Do you ever get annoyed when the doctor, who you have been seeing for years, asks what medications you are taking? Ever think to yourself, “Well, you’re my doctor, you should know what I’m taking”?
Well, your doctor has very good reasons for asking you what you are taking, even if you have been seeing them for years. To name a few…
- Another doctor may have prescribed a medication
- You may have stopped taking or self modified the dosage to one or more of your medications
- You may have started taking something new that is over the counter
There are thousands of medications on the market (prescription, over the counter, vitamins & supplements and illegal) that people utilize on a daily basis. Also, many adults have multiple physicians that they see for a number of reasons and you should never assume that your physicians communicate with each other regarding your care! And remember…you should include any vitamins & supplements you may be taking.
In this day and age it is important that you be proactive about your own medical care. Many preventable errors occur simply because the patient didn’t mention it to their doctor. You should always know the drug name (or have it written down for those hard-to-spell/hard-to-pronounce ones) and why you are taking it. Almost daily I run into patients that either have no idea what they are taking or don’t know why they are taking it.
3 reasons why you should know what medications you are taking:
- food interactions
- drug interaction
- side effects
Food Interactions: Many medications will react negatively with certain foods. Grapefruit, for example, can affect over 20 different medications!

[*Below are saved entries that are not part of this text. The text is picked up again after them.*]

Lemma SFcompare_trans (x y z : spec_float) (c : comparison) :
  c <> Gt ->
  SFcompare x y = Some c -> SFcompare y z = Some Lt -> SFcompare x z = Some Lt.
Proof.
  intros Hc.
  destruct x as [s | s | | s m e], y as [t | t | | t n e'], z as [u | u | | u k e''];
    simpl; try discriminate;
    try (destruct s; try discriminate; destruct t; try discriminate;
         destruct u; try discriminate; intros; congruence);
    try (destruct s; try discriminate; destruct t; try discriminate; intros; congruence);
    try (destruct s; try discriminate; destruct u; try discriminate; intros; congruence);
    try (destruct t; try discriminate; destruct u; try discriminate; intros; congruence).
  change (Pos.compare_cont Eq m n) with (Pos.compare m n).
  change (Pos.compare_cont Eq n k) with (Pos.compare n k).
  change (Pos.compare_cont Eq m k) with (Pos.compare m k).
  destruct s, t, u; try discriminate; try (intros; congruence);
    destruct (Z.compare_spec e e'), (Z.compare_spec e' e''), (Z.compare_spec e e'');
    try lia; try discriminate; try (intros; congruence);
    destruct (Pos.compare_spec m n), (Pos.compare_spec n k), (Pos.compare_spec m k);
    simpl; try lia; try discriminate; try (intros; congruence).
Qed.

(** ** The view of the filter chain *)

(** X1: when the chain returns, the view has the columns of the base table
    and its rows are exactly the rows of the base table, in their order, whose
    month is [==] to the month chosen and whose day of week and hour are [==]
    to the ones chosen when those filters are ticked. *)
Theorem view_is_the_matching_rows (ui : controls) (data : DataFrame) (s : sidebar) :
  filter_chain ui data = Ok s ->
  columns (view s) = columns data
  /\ rows (view s) = List.filter (matches ui data s) (rows data).
Proof.
  intros H. apply filter_chain_Ok in H as (_ & _ & _ & _ & ->).
  unfold hour_table, day_table, month_table, narrowed, matches.
  destruct (filter_hour ui), (filter_day ui); simpl; (split; [reflexivity |]);
    rewrite ?filter_filter_andb; apply filter_ext; intros r;
    unfold keeps, field; cbn [columns];
    rewrite ?andb_true_r, <- ?andb_assoc; reflexivity.
Qed.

Drug Interactions & Side Effects are more of what I see clinically. Many of my patients have a laundry list of medications that they take daily along with numerous vitamins, all of which interact with each other in some way, whether it be positively or negatively.
In the past year I have seen a patient with joint pain that was actually due to their cholesterol medication, a patient that was dizzy due to a medication interaction, and a patient sent to therapy for gait training (learning to walk correctly) due to lack of coordination that was also simply due to medication.
However, the worst drug interaction story I have heard yet was told to me during an internship. Here’s the shortened version… Pat (as we will call her) had been quite sick for several years with multiple diagnoses. She was taking xx medications per day and rapidly going downhill and the doctors finally said she only had a few days at best. She was bedridden and unable to care for herself. She decided that if she was going to die she would stop taking her medications to prolong the process. After 2 days of no meds she walked in to her kitchen to see her husband looking at her with disbelief. The excessive amounts of medications that she had been prescribed by multiple physicians were interacting with each other and causing a number of her problems. Now, that she was able to walk and care for herself again she chose a single specialized physician and they determined a set regimen of needed medications to help her, but not cause further issues.
Multiple medications are often needed to treat a patient, however if the doctors don’t have the full medication list they may prescribe things that in conjunction will actually make the patient worse or bring about new symptoms.
Do you know what medications you are taking and why you take them? -Don’t forget the vitamins & supplements too!!